O Palácio do Planalto convocou uma reunião de emergência nesta sexta-feira, 29 de maio de 2026. O objetivo foi discutir a designação, pelos Estados Unidos, do Primeiro Comando da Capital (PCC) e do Comando Vermelho (CV) como grupos terroristas. A medida do governo Donald Trump gerou preocupação no Brasil, que defende a soberania nacional e avalia os potenciais impactos econômicos e financeiros.
Reunião de Cúpula no Planalto
Ministros e autoridades-chave participaram do encontro, que começou pela manhã e se estendeu até o início da tarde. Estiveram presentes Dario Durigan, da Fazenda, Wellington César, da Justiça e Segurança Pública, e Andrei Passos Rodrigues, diretor-geral da Polícia Federal. Assessores do ministro das Relações Exteriores, Mauro Vieira, e integrantes da Assessoria Especial da Presidência da República, incluindo o embaixador Audo Faleiro, também compareceram.
Novos encontros devem ocorrer nos ministérios envolvidos, dando continuidade às discussões sobre o tema.
Resposta do Governo e Críticas aos Bolsonaro
A reunião ajudou a moldar o tom da resposta oficial do governo brasileiro. Em nota publicada pela Secretaria Especial de Comunicação Social, o Planalto reiterou a defesa da soberania nacional. O texto também criticou publicamente os pedidos do senador Flávio Bolsonaro (PL-RJ), pré-candidato a presidente pela oposição nas eleições de 2026, e de seu irmão, o ex-deputado Eduardo Bolsonaro, que abordaram autoridades americanas sobre o tema. O Governo Lula criticou os EUA pela classificação e acusou a família Bolsonaro de ataque à soberania.
O governo Lula havia programado a reunião na noite da quinta-feira, 28, após o Departamento de Estado dos EUA oficializar a decisão. O Planalto já se organizava para uma resposta contundente, em um movimento que remete à ação do presidente Lula durante o “tarifaço” de 9 de julho de 2025.

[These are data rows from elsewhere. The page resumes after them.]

(** * dateutil.parser.isoparser: a shallow embedding and its properties

    The development follows [src/dateutil/parser/isoparser.py].  Python
    strings are modelled as [string] (code points below 256), Python
    integers as [Z], exceptions as an error result.  The parts of Python's
    standard library the parser calls ([int], [datetime.date],
    [datetime.time], [datetime.datetime], [calendar.isleap]) are modelled
    after CPython 3 (the pure-Python [datetime] module). *)

From Stdlib Require Import ZArith List String Ascii Bool Lia.
Import ListNotations.

Local Open Scope string_scope.
Local Open Scope Z_scope.

(* ================================================================== *)
(** ** Python values, exceptions and strings                           *)
(* ================================================================== *)

Module Py.

(** The exceptions that the modelled code can raise. *)
Inductive exc : Type :=
| ValueError
| IndexError
| OverflowError
| TypeError.

Inductive result (A : Type) : Type :=
| Ok (a : A)
| Raise (e : exc).

Arguments Ok {A} a.
Arguments Raise {A} e.

Definition bind {A B : Type} (r : result A) (k : A -> result B) : result B :=
  match r with
  | Ok a => k a
  | Raise e => Raise e
  end.

(** [try: body except ValueError: handler] *)
Definition try_except_ValueError {A : Type} (body : result A)
           (handler : result A) : result A :=
  match body with
  | Raise ValueError => handler
  | r => r
  end.

(** [len(s)] *)
Definition len (s : string) : Z := Z.of_nat (String.length s).

Fixpoint drop (n : nat) (s : string) : string :=
  match n, s with
  | O, _ => s
  | S n', String _ s' => drop n' s'
  | S _, EmptyString => EmptyString
  end.

Fixpoint take (n : nat) (s : string) : string :=
  match n, s with
  | O, _ => EmptyString
  | S n', String c s' => String c (take n' s')
  | S _, EmptyString => EmptyString
  end.

(** Python's clamping of a slice bound: a negative bound counts from the
    end, and every bound is cut to [0, len]. *)
Definition clamp (i n : Z) : Z :=
  if i <? 0 then Z.max 0 (i + n) else Z.min i n.

(** [s[a:b]] *)
Definition slice (s : string) (a b : Z) : string :=
  let n := len s in
  let a' := clamp a n in
  let b' := clamp b n in
  take (Z.to_nat (b' - a')) (drop (Z.to_nat a') s).

(** [s[a:]] *)
Definition slice_from (s : string) (a : Z) : string :=
  drop (Z.to_nat (clamp a (len s))) s.

Fixpoint nth_char (n : nat) (s : string) : option ascii :=
  match s, n with
  | EmptyString, _ => None
  | String c _, O => Some c
  | String _ s', S n' => nth_char n' s'
  end.

(** [s[i]]: raises [IndexError] out of range. *)
Definition index (s : string) (i : Z) : result ascii :=
  let n := len s in
  let i' := if i <? 0 then i + n else i in
  if (i' <? 0) || (n <=? i') then Raise IndexError
  else match nth_char (Z.to_nat i') s with
       | Some c => Ok c
       | None => Raise IndexError
       end.

Definition ch_eqb (a b : ascii) : bool := Ascii.eqb a b.

(** Python's [bool] used as an [int]. *)
Definition int_of_bool (b : bool) : Z := if b then 1 else 0.

(** *** [int(s)] for a string, base 10

    As CPython 3.6 and later: white space is stripped at both ends, one
    sign is allowed, the digits may be grouped by single underscores, and
    at least one digit is required.  Anything else is a [ValueError]. *)

Definition code (c : ascii) : Z := Z.of_nat (nat_of_ascii c).

(** The white space of [int]: the ASCII characters of C's [isspace], and
    the white space among the code points 128 to 255 (NEL and the
    no-break space). *)
Definition is_space (c : ascii) : bool :=
  let n := code c in
  ((9 <=? n) && (n <=? 13)) || (n =? 32) || (n =? 133) || (n =? 160).

Definition digit_val (c : ascii) : option Z :=
  let n := code c in
  if (48 <=? n) && (n <=? 57) then Some (n - 48) else None.

Definition is_digit (c : ascii) : bool :=
  match digit_val c with Some _ => true | None => false end.

Fixpoint lstrip (s : string) : string :=
  match s with
  | String c s' => if is_space c then lstrip s' else s
  | EmptyString => EmptyString
  end.

Fixpoint all_space (s : string) : bool :=
  match s with
  | String c s' => is_space c && all_space s'
  | EmptyString => true
  end.

(** The digits of the literal, after its first digit: [prev_us] tells that
    the previous character was an underscore.  The scan stops at the first
    character that is neither a digit nor an underscore and returns the
    rest. *)
Fixpoint int_digits (s : string) (prev_us : bool) (acc : Z)
  : result (Z * string) :=
  match s with
  | String c s' =>
      match digit_val c with
      | Some d => int_digits s' false (10 * acc + d)
      | None =>
          if ch_eqb c "_" then
            if prev_us then Raise ValueError else int_digits s' true acc
          else if prev_us then Raise ValueError else Ok (acc, s)
      end
  | EmptyString => if prev_us then Raise ValueError else Ok (acc, EmptyString)
  end.

Definition int_unsigned (s : string) : result Z :=
  match s with
  | String c s' =>
      match digit_val c with
      | Some d =>
          bind (int_digits s' false d) (fun '(v, rest) =>
          if all_space rest then Ok v else Raise ValueError)
      | None => Raise ValueError
      end
  | EmptyString => Raise ValueError
  end.

Definition int (s : string) : result Z :=
  match lstrip s with
  | String c s' =>
      if ch_eqb c "+" then int_unsigned s'
      else if ch_eqb c "-" then bind (int_unsigned s') (fun v => Ok (- v))
      else int_unsigned (String c s')
  | EmptyString => Raise ValueError
  end.

(** [int(c)] for a single character [c = s[i]]. *)
Definition int_of_char (c : ascii) : result Z := int (String c EmptyString).

(** [str.format] of a non-negative integer with [{:02d}] and [{:04d}],
    for values that fit the width. *)
Definition digit_char (d : Z) : ascii :=
  ascii_of_nat (Z.to_nat (48 + d mod 10)).

Definition fmt02 (n : Z) : string :=
  String (digit_char (n / 10)) (String (digit_char n) EmptyString).

Definition fmt04 (n : Z) : string :=
  String (digit_char (n / 1000)) (String (digit_char (n / 100))
    (String (digit_char (n / 10)) (String (digit_char n) EmptyString))).

Definition fmt01 (n : Z) : string := String (digit_char n) EmptyString.

End Py.

Export Py.

Notation "x <- c1 ;; c2" := (Py.bind c1 (fun x => c2))
  (at level 61, c1 at next level, right associativity).
Notation "' pat <- c1 ;; c2" :=
  (Py.bind c1 (fun x => match x with pat => c2 end))
  (at level 61, pat pattern, c1 at next level, right associativity).

(* ================================================================== *)
(** ** Time zone values                                                 *)
(* ================================================================== *)

Module Tz.

(** Modelled from the spec: the time zone representation ([dateutil.tz])
    is not among the sources; the spec gives it two constructors, the UTC
    marker and a fixed offset of a signed number of minutes.
    [tzoffset(None, mult * timedelta(hours=h, minutes=m))] is the fixed
    offset of [mult * (h * 60 + m)] minutes. *)
Inductive tzinfo : Type :=
| tzutc
| tzoffset (minutes : Z).

End Tz.

Export Tz.

(* ================================================================== *)
(** ** The standard library's calendar: [datetime] and [calendar]      *)
(* ================================================================== *)

(** The functions follow CPython's pure-Python [datetime] module name by
    name.  Its [assert] statements (on arguments that the callers keep in
    range) are left out: they hold wherever the parser calls. *)
Module Datetime.

Definition MINYEAR : Z := 1.
Definition MAXYEAR : Z := 9999.
Definition _MAXORDINAL : Z := 3652059.

(** [calendar.isleap] and [datetime._is_leap] *)
Definition isleap (year : Z) : bool :=
  (year mod 4 =? 0) && (negb (year mod 100 =? 0) || (year mod 400 =? 0)).

Definition _DAYS_IN_MONTH : list Z :=
  [-1; 31; 28; 31; 30; 31; 30; 31; 31; 30; 31; 30; 31].

Definition _DAYS_BEFORE_MONTH : list Z :=
  [-1; 0; 31; 59; 90; 120; 151; 181; 212; 243; 273; 304; 334].

(** A table lookup at an index that the callers keep within the table. *)
Definition tbl (t : list Z) (i : Z) : Z := nth (Z.to_nat i) t 0.

Definition _days_before_year (year : Z) : Z :=
  let y := year - 1 in
  y * 365 + y / 4 - y / 100 + y / 400.

Definition _days_in_month (year month : Z) : Z :=
  if (month =? 2) && isleap year then 29 else tbl _DAYS_IN_MONTH month.

Definition _days_before_month (year month : Z) : Z :=
  tbl _DAYS_BEFORE_MONTH month
  + int_of_bool ((2 <? month) && isleap year).

Definition _ymd2ord (year month day : Z) : Z :=
  _days_before_year year + _days_before_month year month + day.

Definition _DI400Y : Z := 146097.
Definition _DI100Y : Z := 36524.
Definition _DI4Y : Z := 1461.

Record date : Type := mkdate { year : Z; month : Z; day : Z }.

(** The month and day of the [n]-th day (from 0) of a year, as the tail of
    [_ord2ymd] finds them. *)
Definition _month_day (leapyear : bool) (n : Z) : Z * Z :=
  let month := Z.shiftr (n + 50) 5 in
  let preceding :=
    tbl _DAYS_BEFORE_MONTH month + int_of_bool ((2 <? month) && leapyear) in
  if n <? preceding then
    let month := month - 1 in
    let preceding :=
      preceding
      - (tbl _DAYS_IN_MONTH month + int_of_bool ((month =? 2) && leapyear)) in
    (month, n - preceding + 1)
  else (month, n - preceding + 1).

Impacto Econômico e Financeiro
O encontro também abordou os possíveis desdobramentos da medida e os temores de impacto econômico e financeiro. Representantes da diplomacia brasileira relataram manifestações de risco vindas do setor financeiro. O governo brasileiro enxerga ameaças ao sistema PIX, ferramenta de transações digitais criada pelo Banco Central, já sob investigação comercial americana. Essa apuração, prestes a ser concluída, pode servir de base para novas tarifas.
A principal preocupação reside no potencial impacto sobre bancos nacionais. Estas instituições podem se tornar alvo de sanções do Tesouro dos EUA, o que as impediria de realizar operações internacionais. Situação similar ocorreu com três instituições financeiras do México, acusadas de lavar dinheiro de cartéis. A classificação pelos EUA gerou um alerta do Brasil para a soberania.
O vice-presidente Geraldo Alckmin resumiu a gravidade da situação em São Paulo: “Isso é ruim para o Brasil. Pode ter consequências na área do sistema financeiro, na área da economia. Não vai resolver nada em termos de combate ao crime e pode prejudicar a economia.”
Contexto da Classificação
O PCC e o CV representam as mais recentes organizações criminosas, focadas principalmente no tráfico de drogas, a serem designadas pelo Departamento de Estado. Anteriormente, o governo Trump aplicou a mesma medida a 14 grupos latino-americanos, predominantemente cartéis mexicanos de grande poder.